SS and Gestapo medical staff attended to Heydrich immediately. German surgeons operated to remove shrapnel and repair internal damage. Initial reports suggested he might survive. On June 4, 1942, eight days after the attack, he died — almost certainly from septicemia related to upholstery and horsehair fragments introduced into his body by the explosion, which had driven material from the car's interior through his wounds.
Heydrich's death was reported by the Nazi propaganda apparatus as caused by "enemy bacteria" cultured on the paratroopers' weapons — a claim for which there is no credible evidence and which appears to have been manufactured to avoid acknowledging that the wound itself had proven fatal.
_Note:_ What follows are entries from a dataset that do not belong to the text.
(* ===== verification/SummaryBootstrap.v ===== *)
(** * SummaryBootstrap: computing the summaries of all tables
      (src/crates/database/src/table_summary.rs,
       src/crates/database/src/persistence_helpers.rs)

    [bootstrap] computes the summaries at a timestamp: from a stored checkpoint,
    or from the documents of every table at a recent timestamp, it walks the log
    of revisions forwards or backwards.  The documents of a table and the log
    are what the persistence layer returns, arguments here. *)

From S2P Require Import Prelude Ord BTreeMap Timestamp Identifier Value Sorting SortingDecode Base32 IdV6 Interval Document TableMapping IndexRegistry IndexUpdates Validator Shape ShapeInference ShapeMultiset ShapeHistory SchemaRegistry TableSummaries Committer.

Local Open Scope Z_scope.

#[local] Existing Instance ProdConfig.

(** ** Revisions *)

Record DocumentRevision := MkRev { rev_ts : Z; rev_document : option ConvexObject }.

(** [RevisionPair]; the id as an [InternalDocumentId]. *)
Record RevisionPair := MkPair { rp_id : ResolvedDocumentId; rp_rev : DocumentRevision; rp_prev_rev : option DocumentRevision }.

Definition rp_ts (self : RevisionPair) : Z := rev_ts (rp_rev self).
Definition rp_document (self : RevisionPair) : option ConvexObject := rev_document (rp_rev self).
Definition rp_prev_document (self : RevisionPair) : option ConvexObject :=
  match rp_prev_rev self with Some r => rev_document r | None => None end.

Definition time_reverse_revision_pair (revision_pair : RevisionPair) : RevisionPair :=
  MkPair (rp_id revision_pair) (MkRev (rev_ts (rp_rev revision_pair)) (rp_prev_document revision_pair))
    (option_map (fun doc => MkRev MAX (Some doc)) (rev_document (rp_rev revision_pair))).

Notation Tables := (BTreeMap.t (list Z) TableSummary).

Section bootstrap.
(** [ParsedDocument<TableMetadata>]: name and state. *)
Context (parse_table : PackedDocument -> option (list Z * TableState)).

Definition as_document (i : ResolvedDocumentId) (o : ConvexObject) : PackedDocument := MkDoc (Object o) i.

(** ** The documents of a table *)

Definition collect_table_revisions (fuel : nat) (revisions : list ConvexObject) : outcome summary_error TableSummary :=
  foldM (fun summary rev => shape_part (summary_insert fuel summary rev)) summary_empty revisions.

(** [table_documents t]: the documents of a table at the timestamp of the
    mapping, [None] without an index by id. *)
Definition collect_snapshot (fuel : nat) (table_documents : list Z -> option (list ConvexObject)) (table_mapping : TableMapping) : outcome summary_error Tables :=
  foldM (fun snapshot (e : TabletId * TableNamespace * TableNumber * TableName) =>
    let tablet_id := e.1.1.1 in
    let? revision_stream := expect (table_documents tablet_id) in
    let? summary := collect_table_revisions fuel revision_stream in
    Ret (BTreeMap.insert tablet_id summary snapshot)) [] (mapping_iter table_mapping).

(** ** One revision *)

Definition reset_if_deleting (tables : Tables) (tablet_id : list Z) (i : ResolvedDocumentId) (new_doc : ConvexObject) : outcome summary_error Tables :=
  let? (_, state) := ok_or (parse_table (as_document i new_doc)) MalformedTable in
  match state with
  | Deleting =>
      match BTreeMap.get tablet_id tables with
      | Some summary => let? summary := shape_part (reset_shape summary) in Ret (BTreeMap.insert tablet_id summary tables)
      | None => Ret tables
      end
  | _ => Ret tables
  end.

Definition add_revision (fuel : nat) (table_mapping : BootstrapTableIds) (tables : Tables) (revision_pair : RevisionPair) : outcome summary_error Tables :=
  let i := rp_id revision_pair in
  let t := internal_id (developer_id i) in
  let? tables :=
    if bool_decide (tables_id table_mapping = tablet_id i) then
      let tables :=
        match rp_prev_document revision_pair, rp_document revision_pair with
        | None, Some _ => match BTreeMap.get t tables with Some _ => tables | None => BTreeMap.insert t summary_empty tables end
        | Some _, None => BTreeMap.remove t tables
        | _, _ => tables
        end in
      match rp_document revision_pair with
      | Some new_doc => reset_if_deleting tables t i new_doc
      | None => Ret tables
      end
    else Ret tables in
  let summary := default summary_empty (BTreeMap.get (tablet_id i) tables) in
  let? summary := change_summary fuel summary (rp_prev_document revision_pair) (rp_document revision_pair) in
  Ret (BTreeMap.insert (tablet_id i) summary tables).

(** ** Walking the log *)

(** The sort of [TransactionRevisions::new]: stable, and the key function is not
    called for fewer than two revisions. *)
Definition sort_pairs {E} (bootstrap_tables : BootstrapTableIds) (revision_pairs : list RevisionPair) : outcome E (list RevisionPair) :=
  match revision_pairs with
  | [] | [_] => Ret revision_pairs
  | _ =>
      let? keyed := mapM (fun p =>
        let? k := table_dependency_sort_key parse_table bootstrap_tables (rp_id p) (option_map (as_document (rp_id p)) (rp_document p)) in Ret (k, p)) revision_pairs in
      Ret (map snd (fold_left (fun l e => insert_sorted e.1 e.2 l) keyed []))
  end.

Definition transaction_revisions {E} (bootstrap_tables : BootstrapTableIds) (ts : Z) (revision_pairs : list RevisionPair) : outcome E (list RevisionPair) :=
  rassert (forallb (fun p => rp_ts p =? ts) revision_pairs) ;?
  sort_pairs bootstrap_tables revision_pairs.

Section walk.
Context (fuel : nat) (bootstrap_tables : BootstrapTableIds) (order : Order).

Definition directed (revision_pair : RevisionPair) : RevisionPair :=
  match order with Asc => revision_pair | Desc => time_reverse_revision_pair revision_pair end.

Definition add_revisions (st : Tables * Z) (revision_pairs : list RevisionPair) : outcome summary_error (Tables * Z) :=
  foldM (fun (st : Tables * Z) p => let? tables := add_revision fuel bootstrap_tables st.1 (directed p) in Ret (tables, st.2 + 1)) st revision_pairs.

(** The transactions of [stream_transactions], each added when it is complete. *)
Fixpoint walk_transactions (st : Tables * Z) (curr_ts : Z) (curr_pairs revision_stream : list RevisionPair) : outcome summary_error (Tables * Z) :=
  match revision_stream with
  | [] => let? revision_pairs := transaction_revisions bootstrap_tables curr_ts curr_pairs in add_revisions st revision_pairs
  | revision_pair :: revision_stream =>
      if negb (rp_ts revision_pair =? curr_ts) then
        let? revision_pairs := transaction_revisions bootstrap_tables curr_ts curr_pairs in
        let? st := add_revisions st revision_pairs in
        walk_transactions st (rp_ts revision_pair) [revision_pair] revision_stream
      else walk_transactions st curr_ts (curr_pairs ++ [revision_pair]) revision_stream
  end.

Definition walk (tables : Tables) (revision_stream : list RevisionPair) : outcome summary_error (Tables * Z) :=
  match revision_stream with
  | [] => Ret (tables, 0)
  | first_pair :: revision_stream => walk_transactions (tables, 0) (rp_ts first_pair) [first_pair] revision_stream
  end.
End walk.

(** [BootstrapTableIds::new]. *)
Definition bootstrap_table_ids {E} (table_mapping : TableMapping) : outcome E BootstrapTableIds :=
  let? tables := expect (id_and_number_if_exists (mapping_namespace table_mapping Global) TABLES_TABLE) in
  let? index := expect (id_and_number_if_exists (mapping_namespace table_mapping Global) INDEX_TABLE) in
  Ret (MkBootstrap (it_tablet tables) (it_tablet index)).

Definition next_ts (ts : Z) : outcome summary_error Z :=
  match succ ts with Ret ts => Ret ts | Err _ => Err TimestampOverflow | Panic => Panic end.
The Reprisals: Lidice and Lezaky
The German reprisal was immediate and savage. Within days of Heydrich's death, Heinrich Himmler ordered operations that would kill thousands of Czech civilians. The most notorious was the destruction of the village of Lidice, north of Prague, on June 10, 1942. On the basis of manufactured evidence linking the village to the assassins — the actual connection was tenuous — the SS executed all 173 men and boys over 15 in the village, deported 184 women to Ravensbrück concentration camp, and sent 88 children to be gassed at the Chelmno extermination camp. The village itself was burned and bulldozed.
The village of Lezaky was destroyed on June 24, 1942, all its adult inhabitants shot. In broader terms, the German security apparatus killed approximately 1,300 Czechs in the period following Heydrich's death, with thousands more arrested and sent to concentration camps. The reprisals did, as Benes had anticipated, effectively destroy the Czech collaborationist political tendency — no Czech politician could publicly align with a regime executing thousands of civilians — but at a cost that haunted Czech memory for generations.
The End at the Cathedral
Gabcik, Kubis, and five other paratroopers from related SOE operations took shelter in the crypt of the Cathedral of Saints Cyril and Methodius in Prague, where sympathetic Czech Orthodox clergy concealed them. On June 18, 1942, following the betrayal of their location by fellow paratrooper Karel Curda (who had turned himself in to the Gestapo for the reward money), approximately 750 SS troops surrounded the cathedral.
The paratroopers held out for several hours. When the SS flooded the crypt, the surviving men — Gabcik, Kubis, and five others — died by suicide rather than surrender. Karel Curda survived the war, was tried for treason by a Czechoslovak court in 1947, and was hanged.
Historical Assessment
Operation Anthropoid stands in the history of special operations as one of the most carefully planned and successfully executed targeted killings of the Second World War — and one of the most morally complex. The men who carried it out died for it. The civilians who sheltered them died for it. The villagers of Lidice and Lezaky died for it.
Callum MacDonald's 1989 study The Killing of Reinhard Heydrich, drawing on Czech, German, and British archival sources, provides the most thorough academic account. Robert Gerwarth's biography Hitler's Hangman: The Life of Heydrich situates the assassination within the broader context of Heydrich's career and the Nazi occupation apparatus.
The question of whether Operation Anthropoid was worth its cost is one that military historians continue to debate. What is not debated is that Gabcik and Kubis, dropped into occupied territory with a malfunctioning weapon and no reliable extraction plan, carried out their mission. That part, at least, was exactly what it was designed to be.